Back in high school, I was a bully. Mostly not, but there was one guy…I’ll call him Mark, because that’s his name…who I didn’t like.  At all.  I didn’t treat him very nice.  For some reason, I woke up this morning thinking about him. The reasons I didn’t like him were many, partly because of how he acted, and probably partly because of how he dressed, though I didn’t normally pick my friends by their appearance. Anyway. There were days I was pretty ugly to him, other days I ignored him. Years later, I ran into him while shopping. (He left this area years ago.)  He came over to speak to me…we talked like we had been good buddies. He introduced me to his friend. To my face, he showed grace, and I was impressed with the man he had become. He may have only been nice to me just to make me uncomfortable…but I doubt it. I like to think he really is a nice man regardless of my treatment of him. Long ago, I asked God’s forgiveness. I didn’t think to apologize when I saw him…

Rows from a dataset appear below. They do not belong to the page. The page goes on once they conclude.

(* ===== verification/TlsSniffer.v ===== *)
(** * [component/sniffer/tls_sniffer.go]: the server name of a TLS ClientHello

    The sniffer looks at the bytes received so far and answers with the name,
    rejects, or asks for more bytes.  [ReadClientHello] is written as a tree of
    what it does with its input: [Need n] is the closure [need(n)] followed by an
    early return, [Byte] and [Bytes] index and slice the data, which panics out of
    range.  [run] interprets the tree on data; [None] is a panic, or a loop that
    does not end within its fuel.  Lengths are
    [int]s far from overflow (at most 2^24 + 2^16), kept as [Z]. *)

From Stdlib Require Import ZArith Lia Ascii.
From stdpp Require Import base list strings numbers.
From S2P Require Import Prelude GoStrings GoIO.
#[local] Open Scope string_scope.
#[local] Open Scope list_scope.
#[local] Open Scope Z_scope.

Definition tlsRecordHeaderLen : Z := 5.
Definition tlsHandshakeHeaderLen : Z := 4.
Definition tlsRecordTypeHandshake : Z := 0x16.
Definition tlsHandshakeTypeClientHello : Z := 0x01.
Definition tlsMaxPlaintext : Z := 2 ^ 14.

Inductive answer := ServerName (name : string) | NotTLS | NotClientHello | NoClue.
Inductive verdict := Final (a : answer) | NeedAtLeast (length : Z).

Definition len {A} (l : list A) : Z := Z.of_nat (length l).
Definition at_ (data : list Z) (i : Z) : option Z := if 0 <=? i then data !! Z.to_nat i else None.
Definition bytes_at (data : list Z) (i j : Z) : option (list Z) :=
  if (0 <=? i) && (i <=? j) && (j <=? len data) then Some (take (Z.to_nat (j - i)) (drop (Z.to_nat i) data)) else None.
Definition u16 (a b : Z) : Z := Z.lor (Z.shiftl a 8) b.

(** ** [ReadClientHello] *)

Inductive reader :=
| Answer (a : answer)
| OutOfFuel
| Need (n : Z) (k : reader)
| Byte (i : Z) (k : Z → reader)
| Bytes (i j : Z) (k : list Z → reader).

Fixpoint run (p : reader) (helloSize : Z) (data : list Z) : option verdict :=
  match p with
  | Answer a => Some (Final a)
  | OutOfFuel => None
  | Need n k => if helloSize <? n then Some (Final NotClientHello)
                else if len data <? n then Some (NeedAtLeast n)
                else run k helloSize data
  | Byte i k => match at_ data i with Some b => run (k b) helloSize data | None => None end
  | Bytes i j k => match bytes_at data i j with Some b => run (k b) helloSize data | None => None end
  end.

(** Two bytes at an offset as a length. *)
Definition Length16 (i : Z) (k : Z → reader) : reader := Byte i (λ a, Byte (i + 1) (λ b, k (u16 a b))).

(** The loop over the names of the extension. *)
Fixpoint names_loop (fuel : nat) (offset namesEnd : Z) (k : Z → reader) : reader :=
  match fuel with
  | O => OutOfFuel
  | S fuel =>
      if offset <? namesEnd then
        Need (offset + 3)
         (Byte offset (λ nameType,
          Length16 (offset + 1) (λ nameLen,
          let offset := offset + 3 in
          let nameEnd := offset + nameLen in
          if namesEnd <? nameEnd then Answer NotClientHello
          else
            Need nameEnd
             (if nameType =? 0 then
                Bytes offset nameEnd (λ b,
                  let serverName := to_string b in
                  Answer (if HasSuffix serverName "." then NotClientHello else ServerName serverName))
              else names_loop fuel nameEnd namesEnd k))))
      else k offset
  end.

Fixpoint extensions_loop (fuel : nat) (offset extensionsEnd : Z) : reader :=
  match fuel with
  | O => OutOfFuel
  | S fuel =>
      if offset <? extensionsEnd then
        Need (offset + 4)
         (Length16 offset (λ extension,
          Length16 (offset + 2) (λ length,
          let offset := offset + 4 in
          let extensionEnd := offset + length in
          if extensionsEnd <? extensionEnd then Answer NotClientHello
          else if extension =? 0 then
            if length <? 2 then Answer NotClientHello
            else
              Need (offset + 2)
               (Length16 offset (λ namesLen,
                let offset := offset + 2 in
                let namesEnd := offset + namesLen in
                if negb (namesEnd =? extensionEnd) then Answer NotClientHello
                else names_loop (S (Z.to_nat namesLen)) offset namesEnd (λ offset, extensions_loop fuel offset extensionsEnd)))
          else if extensionEnd =? extensionsEnd then Answer NotTLS
          else Need extensionEnd (extensions_loop fuel extensionEnd extensionsEnd))))
      else Answer NotTLS
  end.

(** The body, given the size of the whole message. *)
Definition hello_body (helloSize : Z) : reader :=
  let offset := tlsHandshakeHeaderLen + 2 + 32 in
  Need (offset + 1) (Byte offset (λ sessionIDLen,
    if 32 <? sessionIDLen then Answer NotClientHello
    else
      let offset := offset + 1 in
      Need (offset + sessionIDLen)
       (let offset := offset + sessionIDLen in
        Need (offset + 2) (Length16 offset (λ cipherSuiteLen,
          if cipherSuiteLen `mod` 2 =? 1 then Answer NotClientHello
          else
            let offset := offset + 2 in
            Need (offset + cipherSuiteLen)
             (let offset := offset + cipherSuiteLen in
              Need (offset + 1) (Byte offset (λ compressionMethodsLen,
                let offset := offset + 1 in
                Need (offset + compressionMethodsLen)
                 (let offset := offset + compressionMethodsLen in
                  if offset =? helloSize then Answer NotClientHello
                  else
                    Need (offset + 2) (Length16 offset (λ extensionsLength,
                      let offset := offset + 2 in
                      let extensionsEnd := offset + extensionsLength in
                      if negb (extensionsEnd =? helloSize) then Answer NotClientHello
                      else extensions_loop (S (Z.to_nat extensionsLength)) offset extensionsEnd))))))))))).

(** The size that the four-byte header announces; [None] is a panic. *)
Definition announcedSize (data : list Z) : option Z :=
  match at_ data 1, at_ data 2, at_ data 3 with
  | Some a, Some b, Some c => Some (tlsHandshakeHeaderLen + Z.lor (Z.lor (Z.shiftl a 16) (Z.shiftl b 8)) c)
  | _, _, _ => None
  end.

Definition clientHelloSize (data : list Z) : option (Z + answer) :=
  if len data <? tlsHandshakeHeaderLen then Some (inr NoClue)
  else match at_ data 0 with
       | None => None
       | Some t => if negb (t =? tlsHandshakeTypeClientHello) then Some (inr NotClientHello) else inl <$> announcedSize data
       end.

Definition ReadClientHello (data : list Z) : option verdict :=
  match data with
  | [] => Some (NeedAtLeast 1)
  | t :: _ =>
      if negb (t =? tlsHandshakeTypeClientHello) then Some (Final NotClientHello)
      else if len data <? tlsHandshakeHeaderLen then Some (NeedAtLeast tlsHandshakeHeaderLen)
      else match clientHelloSize data with
           | None => None
           | Some (inr err) => Some (Final err)
           | Some (inl helloSize) =>
               let data := if helloSize <? len data then take (Z.to_nat helloSize) data else data in
               run (hello_body helloSize) helloSize data
           end
  end.

(** ** [SniffTLS]: the handshake messages of consecutive records *)

Definition IsValidTLSVersion (major minor : Z) : bool := major =? 3.

(** One round of the loop: a verdict, or the hello so far and the next offset. *)
Inductive round := Stop (v : option verdict) | Next (clientHello : list Z) (wireOffset : Z).

Definition sniff_round (b : list Z) (clientHello : list Z) (wireOffset : Z) : round :=
  if len b - wireOffset <? tlsRecordHeaderLen then Stop (Some (NeedAtLeast (wireOffset + tlsRecordHeaderLen)))
  else
    match bytes_at b wireOffset (wireOffset + tlsRecordHeaderLen) with
    | Some [t; major; minor; l1; l2] =>
        if negb (t =? tlsRecordTypeHandshake) || negb (IsValidTLSVersion major minor) then Stop (Some (Final NotTLS))
        else
          let recordLen := u16 l1 l2 in
          if tlsMaxPlaintext <? recordLen then Stop (Some (Final NotTLS))
          else if recordLen =? 0 then Stop (Some (Final NotClientHello))
          else
            let payloadOffset := wireOffset + tlsRecordHeaderLen in
            let recordEnd := payloadOffset + recordLen in
            let payloadEnd := Z.max (Z.min (len b) recordEnd) payloadOffset in
            match bytes_at b payloadOffset payloadEnd with
            | None => Stop None
            | Some payload =>
                let clientHello := if wireOffset =? 0 then payload else clientHello ++ payload in
                match ReadClientHello clientHello with
                | Some (NeedAtLeast n) =>
                    if payloadEnd <? recordEnd
                    then Stop (Some (NeedAtLeast (payloadEnd + Z.min (n - len clientHello) (recordEnd - payloadEnd))))
                    else Next clientHello recordEnd
                | v => Stop v
                end
            end
    | _ => Stop None
    end.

…and the school we went to was a Christian school. Maybe I shouldn’t tell y’all about my bad side. Not sure why Mark is on my mind this morning. I prayed for him, maybe that’s why.

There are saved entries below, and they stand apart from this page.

(* ===== verification/BufConn.v ===== *)
(** * [common/net/bufconn.go], [common/net/bufconn_unsafe.go]: buffered connections

    A connection read through a [bufio.Reader] whose buffer the proxy also enlarges
    and edits in place.  The reader is modelled with its array and its two positions,
    so that the copies inside the array are visible; [buffered] is what it holds.
    The connection below delivers reads: some bytes, or an error (a deadline, which
    later reads may survive); after the listed reads it is at its end.  An operation
    that panics (a nil reader, an access out of range) gives [None]. *)

From Stdlib Require Import ZArith Lia.
From stdpp Require Import base list numbers.
From S2P Require Import Prelude.
#[local] Open Scope list_scope.
#[local] Open Scope nat_scope.

(** What one read of the connection gives; a successful read has at least one byte. *)
Inductive event := Data (x : Z) (more : list Z) | Fault.

Record bufioReader := mkReader { buf : list Z; r : nat; w : nat }.
(** [reader] is [None] once [ReadCached] has dropped it. *)
Record BufferedConn := mkConn { reader : option bufioReader; rd : list event; peeked : bool }.

Definition Buffered (b : bufioReader) : nat := w b - r b.
Definition buffered (b : bufioReader) : list Z := take (w b - r b) (drop (r b) (buf b)).

(** [copy(dst[i:], src)] writes [list_inserts i src dst]; the count it returns: *)
Definition copied {A} (i : nat) (src dst : list A) : nat := (length dst - i) `min` length src.

(** A read of the connection into a space of [n > 0] bytes. *)
Definition conn_read (n : nat) (l : list event) : option (list Z) * list event :=
  match l with
  | [] => (None, [])
  | Fault :: l => (None, l)
  | Data x more :: l =>
      let b := x :: more in
      (Some (take n b), match drop n b with [] => l | y :: more => Data y more :: l end)
  end.

(** ** [bufio.Reader] *)

Definition slide (b : bufioReader) : bufioReader :=
  if 0 <? r b then mkReader (list_inserts 0 (buffered b) (buf b)) 0 (w b - r b) else b.

(** [fill]; the flag reports an error of the connection, [None] is the panic on a full buffer. *)
Definition fill (b : bufioReader) (l : list event) : option (bufioReader * list event * bool) :=
  let b := slide b in
  if length (buf b) <=? w b then None
  else match conn_read (length (buf b) - w b) l with
       | (None, l) => Some (b, l, true)
       | (Some x, l) => Some (mkReader (list_inserts (w b) x (buf b)) (r b) (w b + length x), l, false)
       end.

Fixpoint peek_loop (fuel n : nat) (b : bufioReader) (l : list event) : option (bufioReader * list event) :=
  match fuel with
  | O => None
  | S fuel =>
      if (Buffered b <? n) && (Buffered b <? length (buf b)) then
        match fill b l with
        | None => None
        | Some (b, l, true) => Some (b, l)
        | Some (b, l, false) => peek_loop fuel n b l
        end
      else Some (b, l)
  end.

(** Every round but the last adds a byte. *)
Definition reader_peek (n : nat) (b : bufioReader) (l : list event) : option (bufioReader * list event * (list Z * bool)) :=
  match peek_loop (S n) n b l with
  | None => None
  | Some (b, l) =>
      let v := if length (buf b) <? n then (buffered b, false)
               else if Buffered b <? n then (buffered b, false) else (take n (buffered b), true) in
      Some (b, l, v)
  end.

Fixpoint discard_loop (fuel remain : nat) (b : bufioReader) (l : list event) : option (bufioReader * list event * nat * bool) :=
  match fuel with
  | O => None
  | S fuel =>
      let filled := if Buffered b =? 0 then fill b l else Some (b, l, false) in
      match filled with
      | None => None
      | Some (b, l, err) =>
          let skip := Buffered b `min` remain in
          let b := mkReader (buf b) (r b + skip) (w b) in
          if remain - skip =? 0 then Some (b, l, 0, true)
          else if err then Some (b, l, remain - skip, false)
          else discard_loop fuel (remain - skip) b l
      end
  end.

(** [Discard]: how many bytes were skipped, and whether all of them. *)
Definition reader_discard (n : nat) (b : bufioReader) (l : list event) : option (bufioReader * list event * (nat * bool)) :=
  if n =? 0 then Some (b, l, (0, true))
  else match discard_loop (S n) n b l with
       | Some (b, l, remain, ok) => Some (b, l, (n - remain, ok))
       | None => None
       end.

(** [Read] into [n] bytes; [None] in the result is an error of the connection. *)
Definition reader_read (n : nat) (b : bufioReader) (l : list event) : bufioReader * list event * option (list Z) :=
  if n =? 0 then (b, l, Some [])
  else if r b =? w b then
    if length (buf b) <=? n then let '(x, l) := conn_read n l in (b, l, x)
    else match conn_read (length (buf b)) l with
         | (None, l) => (mkReader (buf b) 0 0, l, None)
         | (Some x, l) => (mkReader (list_inserts 0 x (buf b)) (n `min` length x) (length x), l, Some (take n x))
         end
  else let x := take n (buffered b) in (mkReader (buf b) (r b + length x) (w b), l, Some x).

Today, I will work on my judgmental ways. But first I need to figure out exactly what is being judgmental. Is it judgmental when I am bothered by the pastor of the largest church in my area who posts on Facebook about his favorite Guns N’ Roses and Pink Floyd songs? He’s not even my pastor…why would I be bothered by it? Is my being bothered by it being judgmental?  Especially since every now and then I crank up the radio to a 70's tune and sing along for all I'm worth.  I may also need to work on my hypocritical ways today, as well.

If I’m in church making mental notes about the way others are dressed, that’s surely judgmental…even if they might reconsider wearing a dress that short ever, much less to church.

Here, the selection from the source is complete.